▶ _STUDY MATERIAL_:

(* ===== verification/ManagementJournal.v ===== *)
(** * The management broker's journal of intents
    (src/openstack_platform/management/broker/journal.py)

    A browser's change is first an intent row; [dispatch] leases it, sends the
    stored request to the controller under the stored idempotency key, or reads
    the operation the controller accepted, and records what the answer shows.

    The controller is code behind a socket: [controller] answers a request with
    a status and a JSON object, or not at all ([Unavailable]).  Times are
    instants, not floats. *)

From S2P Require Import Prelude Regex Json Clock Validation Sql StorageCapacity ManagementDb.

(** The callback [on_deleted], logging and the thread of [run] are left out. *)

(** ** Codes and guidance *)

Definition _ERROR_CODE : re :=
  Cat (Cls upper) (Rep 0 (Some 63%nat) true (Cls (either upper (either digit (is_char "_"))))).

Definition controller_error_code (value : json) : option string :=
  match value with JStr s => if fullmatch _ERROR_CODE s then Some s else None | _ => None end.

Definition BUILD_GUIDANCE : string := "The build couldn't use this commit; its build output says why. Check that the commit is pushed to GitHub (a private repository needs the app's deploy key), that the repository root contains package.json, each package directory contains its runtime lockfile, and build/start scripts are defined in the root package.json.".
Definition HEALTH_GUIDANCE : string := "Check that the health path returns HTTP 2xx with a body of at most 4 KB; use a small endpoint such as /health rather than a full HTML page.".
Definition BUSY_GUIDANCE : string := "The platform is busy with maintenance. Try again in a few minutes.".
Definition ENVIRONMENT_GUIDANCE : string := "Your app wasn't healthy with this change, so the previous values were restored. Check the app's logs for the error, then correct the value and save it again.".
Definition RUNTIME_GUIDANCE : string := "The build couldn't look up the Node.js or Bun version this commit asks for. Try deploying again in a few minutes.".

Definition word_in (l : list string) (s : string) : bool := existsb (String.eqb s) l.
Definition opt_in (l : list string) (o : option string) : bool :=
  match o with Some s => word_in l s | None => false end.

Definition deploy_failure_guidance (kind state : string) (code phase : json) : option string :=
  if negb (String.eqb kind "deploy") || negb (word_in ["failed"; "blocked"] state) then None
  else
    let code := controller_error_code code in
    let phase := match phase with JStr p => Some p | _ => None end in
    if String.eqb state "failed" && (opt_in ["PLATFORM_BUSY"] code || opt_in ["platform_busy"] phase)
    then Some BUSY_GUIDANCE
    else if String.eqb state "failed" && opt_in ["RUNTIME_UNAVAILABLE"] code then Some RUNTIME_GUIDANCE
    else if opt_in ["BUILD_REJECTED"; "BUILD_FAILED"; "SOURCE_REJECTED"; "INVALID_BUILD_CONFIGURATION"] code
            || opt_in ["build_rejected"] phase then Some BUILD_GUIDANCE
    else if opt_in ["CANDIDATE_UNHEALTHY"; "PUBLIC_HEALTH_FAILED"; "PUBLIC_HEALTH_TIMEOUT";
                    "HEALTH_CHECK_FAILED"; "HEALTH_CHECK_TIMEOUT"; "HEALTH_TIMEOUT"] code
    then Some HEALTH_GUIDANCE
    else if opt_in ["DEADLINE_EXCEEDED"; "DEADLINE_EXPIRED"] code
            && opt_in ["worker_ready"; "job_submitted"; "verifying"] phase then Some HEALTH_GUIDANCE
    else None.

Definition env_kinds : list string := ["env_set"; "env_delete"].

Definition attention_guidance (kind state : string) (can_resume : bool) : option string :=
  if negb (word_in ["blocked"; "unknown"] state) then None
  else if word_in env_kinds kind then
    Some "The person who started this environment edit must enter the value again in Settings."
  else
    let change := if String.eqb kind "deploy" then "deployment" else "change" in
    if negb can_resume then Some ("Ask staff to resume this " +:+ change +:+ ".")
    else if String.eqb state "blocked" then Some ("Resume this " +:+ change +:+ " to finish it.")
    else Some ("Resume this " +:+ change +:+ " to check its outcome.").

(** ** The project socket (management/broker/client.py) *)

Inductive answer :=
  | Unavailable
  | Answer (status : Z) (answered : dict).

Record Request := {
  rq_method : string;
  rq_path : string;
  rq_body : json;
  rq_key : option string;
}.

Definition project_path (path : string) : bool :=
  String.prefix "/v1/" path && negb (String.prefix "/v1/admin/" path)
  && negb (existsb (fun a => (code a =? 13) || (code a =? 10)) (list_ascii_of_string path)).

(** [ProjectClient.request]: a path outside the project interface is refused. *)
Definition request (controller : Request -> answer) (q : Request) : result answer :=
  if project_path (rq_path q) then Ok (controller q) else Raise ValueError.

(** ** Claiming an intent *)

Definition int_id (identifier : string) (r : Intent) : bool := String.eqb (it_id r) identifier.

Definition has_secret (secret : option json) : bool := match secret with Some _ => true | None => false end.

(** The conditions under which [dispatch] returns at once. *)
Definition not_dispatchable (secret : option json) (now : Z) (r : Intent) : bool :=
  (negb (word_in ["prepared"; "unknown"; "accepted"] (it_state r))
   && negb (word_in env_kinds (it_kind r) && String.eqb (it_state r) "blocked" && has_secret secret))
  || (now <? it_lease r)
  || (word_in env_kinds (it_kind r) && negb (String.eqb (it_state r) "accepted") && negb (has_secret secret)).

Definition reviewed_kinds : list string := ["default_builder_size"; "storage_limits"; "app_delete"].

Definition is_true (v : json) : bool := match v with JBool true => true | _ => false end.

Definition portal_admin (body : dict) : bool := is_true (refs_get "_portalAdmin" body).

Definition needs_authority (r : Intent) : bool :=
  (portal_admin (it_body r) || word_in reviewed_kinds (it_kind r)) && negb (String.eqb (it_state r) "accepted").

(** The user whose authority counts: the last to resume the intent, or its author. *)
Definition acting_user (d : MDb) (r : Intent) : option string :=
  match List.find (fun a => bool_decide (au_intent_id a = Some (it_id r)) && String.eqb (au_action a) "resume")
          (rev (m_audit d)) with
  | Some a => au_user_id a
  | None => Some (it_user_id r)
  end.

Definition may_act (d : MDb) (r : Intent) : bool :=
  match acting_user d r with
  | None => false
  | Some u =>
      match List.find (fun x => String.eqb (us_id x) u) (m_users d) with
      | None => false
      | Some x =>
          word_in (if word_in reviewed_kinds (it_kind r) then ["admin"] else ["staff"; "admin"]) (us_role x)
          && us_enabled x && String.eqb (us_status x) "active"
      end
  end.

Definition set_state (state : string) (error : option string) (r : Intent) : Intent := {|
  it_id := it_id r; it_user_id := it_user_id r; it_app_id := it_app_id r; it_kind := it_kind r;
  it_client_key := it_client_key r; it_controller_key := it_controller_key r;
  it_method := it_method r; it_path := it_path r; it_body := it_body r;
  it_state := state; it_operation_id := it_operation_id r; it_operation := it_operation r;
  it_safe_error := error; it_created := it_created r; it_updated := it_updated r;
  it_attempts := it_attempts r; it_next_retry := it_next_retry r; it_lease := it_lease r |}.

▶ _WHAT TO PRODUCE_: Extract the entries above verbatim.

▶ _OUTPUT OF THE EXERCISE_:
(* ===== verification/ManagementJournal.v ===== *)
(** * The management broker's journal of intents
    (src/openstack_platform/management/broker/journal.py)

    A browser's change is first an intent row; [dispatch] leases it, sends the
    stored request to the controller under the stored idempotency key, or reads
    the operation the controller accepted, and records what the answer shows.

    The controller is code behind a socket: [controller] answers a request with
    a status and a JSON object, or not at all ([Unavailable]).  Times are
    instants, not floats. *)

From S2P Require Import Prelude Regex Json Clock Validation Sql StorageCapacity ManagementDb.

(** The callback [on_deleted], logging and the thread of [run] are left out. *)

(** ** Codes and guidance *)

Definition _ERROR_CODE : re :=
  Cat (Cls upper) (Rep 0 (Some 63%nat) true (Cls (either upper (either digit (is_char "_"))))).

Definition controller_error_code (value : json) : option string :=
  match value with JStr s => if fullmatch _ERROR_CODE s then Some s else None | _ => None end.

Definition BUILD_GUIDANCE : string := "The build couldn't use this commit; its build output says why. Check that the commit is pushed to GitHub (a private repository needs the app's deploy key), that the repository root contains package.json, each package directory contains its runtime lockfile, and build/start scripts are defined in the root package.json.".
Definition HEALTH_GUIDANCE : string := "Check that the health path returns HTTP 2xx with a body of at most 4 KB; use a small endpoint such as /health rather than a full HTML page.".
Definition BUSY_GUIDANCE : string := "The platform is busy with maintenance. Try again in a few minutes.".
Definition ENVIRONMENT_GUIDANCE : string := "Your app wasn't healthy with this change, so the previous values were restored. Check the app's logs for the error, then correct the value and save it again.".
Definition RUNTIME_GUIDANCE : string := "The build couldn't look up the Node.js or Bun version this commit asks for. Try deploying again in a few minutes.".

Definition word_in (l : list string) (s : string) : bool := existsb (String.eqb s) l.
Definition opt_in (l : list string) (o : option string) : bool :=
  match o with Some s => word_in l s | None => false end.

Definition deploy_failure_guidance (kind state : string) (code phase : json) : option string :=
  if negb (String.eqb kind "deploy") || negb (word_in ["failed"; "blocked"] state) then None
  else
    let code := controller_error_code code in
    let phase := match phase with JStr p => Some p | _ => None end in
    if String.eqb state "failed" && (opt_in ["PLATFORM_BUSY"] code || opt_in ["platform_busy"] phase)
    then Some BUSY_GUIDANCE
    else if String.eqb state "failed" && opt_in ["RUNTIME_UNAVAILABLE"] code then Some RUNTIME_GUIDANCE
    else if opt_in ["BUILD_REJECTED"; "BUILD_FAILED"; "SOURCE_REJECTED"; "INVALID_BUILD_CONFIGURATION"] code
            || opt_in ["build_rejected"] phase then Some BUILD_GUIDANCE
    else if opt_in ["CANDIDATE_UNHEALTHY"; "PUBLIC_HEALTH_FAILED"; "PUBLIC_HEALTH_TIMEOUT";
                    "HEALTH_CHECK_FAILED"; "HEALTH_CHECK_TIMEOUT"; "HEALTH_TIMEOUT"] code
    then Some HEALTH_GUIDANCE
    else if opt_in ["DEADLINE_EXCEEDED"; "DEADLINE_EXPIRED"] code
            && opt_in ["worker_ready"; "job_submitted"; "verifying"] phase then Some HEALTH_GUIDANCE
    else None.

Definition env_kinds : list string := ["env_set"; "env_delete"].

Definition attention_guidance (kind state : string) (can_resume : bool) : option string :=
  if negb (word_in ["blocked"; "unknown"] state) then None
  else if word_in env_kinds kind then
    Some "The person who started this environment edit must enter the value again in Settings."
  else
    let change := if String.eqb kind "deploy" then "deployment" else "change" in
    if negb can_resume then Some ("Ask staff to resume this " +:+ change +:+ ".")
    else if String.eqb state "blocked" then Some ("Resume this " +:+ change +:+ " to finish it.")
    else Some ("Resume this " +:+ change +:+ " to check its outcome.").

(** ** The project socket (management/broker/client.py) *)

Inductive answer :=
  | Unavailable
  | Answer (status : Z) (answered : dict).

Record Request := {
  rq_method : string;
  rq_path : string;
  rq_body : json;
  rq_key : option string;
}.

Definition project_path (path : string) : bool :=
  String.prefix "/v1/" path && negb (String.prefix "/v1/admin/" path)
  && negb (existsb (fun a => (code a =? 13) || (code a =? 10)) (list_ascii_of_string path)).

(** [ProjectClient.request]: a path outside the project interface is refused. *)
Definition request (controller : Request -> answer) (q : Request) : result answer :=
  if project_path (rq_path q) then Ok (controller q) else Raise ValueError.

(** ** Claiming an intent *)

Definition int_id (identifier : string) (r : Intent) : bool := String.eqb (it_id r) identifier.

Definition has_secret (secret : option json) : bool := match secret with Some _ => true | None => false end.

(** The conditions under which [dispatch] returns at once. *)
Definition not_dispatchable (secret : option json) (now : Z) (r : Intent) : bool :=
  (negb (word_in ["prepared"; "unknown"; "accepted"] (it_state r))
   && negb (word_in env_kinds (it_kind r) && String.eqb (it_state r) "blocked" && has_secret secret))
  || (now <? it_lease r)
  || (word_in env_kinds (it_kind r) && negb (String.eqb (it_state r) "accepted") && negb (has_secret secret)).

Definition reviewed_kinds : list string := ["default_builder_size"; "storage_limits"; "app_delete"].

Definition is_true (v : json) : bool := match v with JBool true => true | _ => false end.

Definition portal_admin (body : dict) : bool := is_true (refs_get "_portalAdmin" body).

Definition needs_authority (r : Intent) : bool :=
  (portal_admin (it_body r) || word_in reviewed_kinds (it_kind r)) && negb (String.eqb (it_state r) "accepted").

(** The user whose authority counts: the last to resume the intent, or its author. *)
Definition acting_user (d : MDb) (r : Intent) : option string :=
  match List.find (fun a => bool_decide (au_intent_id a = Some (it_id r)) && String.eqb (au_action a) "resume")
          (rev (m_audit d)) with
  | Some a => au_user_id a
  | None => Some (it_user_id r)
  end.

Definition may_act (d : MDb) (r : Intent) : bool :=
  match acting_user d r with
  | None => false
  | Some u =>
      match List.find (fun x => String.eqb (us_id x) u) (m_users d) with
      | None => false
      | Some x =>
          word_in (if word_in reviewed_kinds (it_kind r) then ["admin"] else ["staff"; "admin"]) (us_role x)
          && us_enabled x && String.eqb (us_status x) "active"
      end
  end.

Definition set_state (state : string) (error : option string) (r : Intent) : Intent := {|
  it_id := it_id r; it_user_id := it_user_id r; it_app_id := it_app_id r; it_kind := it_kind r;
  it_client_key := it_client_key r; it_controller_key := it_controller_key r;
  it_method := it_method r; it_path := it_path r; it_body := it_body r;
  it_state := state; it_operation_id := it_operation_id r; it_operation := it_operation r;
  it_safe_error := error; it_created := it_created r; it_updated := it_updated r;
  it_attempts := it_attempts r; it_next_retry := it_next_retry r; it_lease := it_lease r |}.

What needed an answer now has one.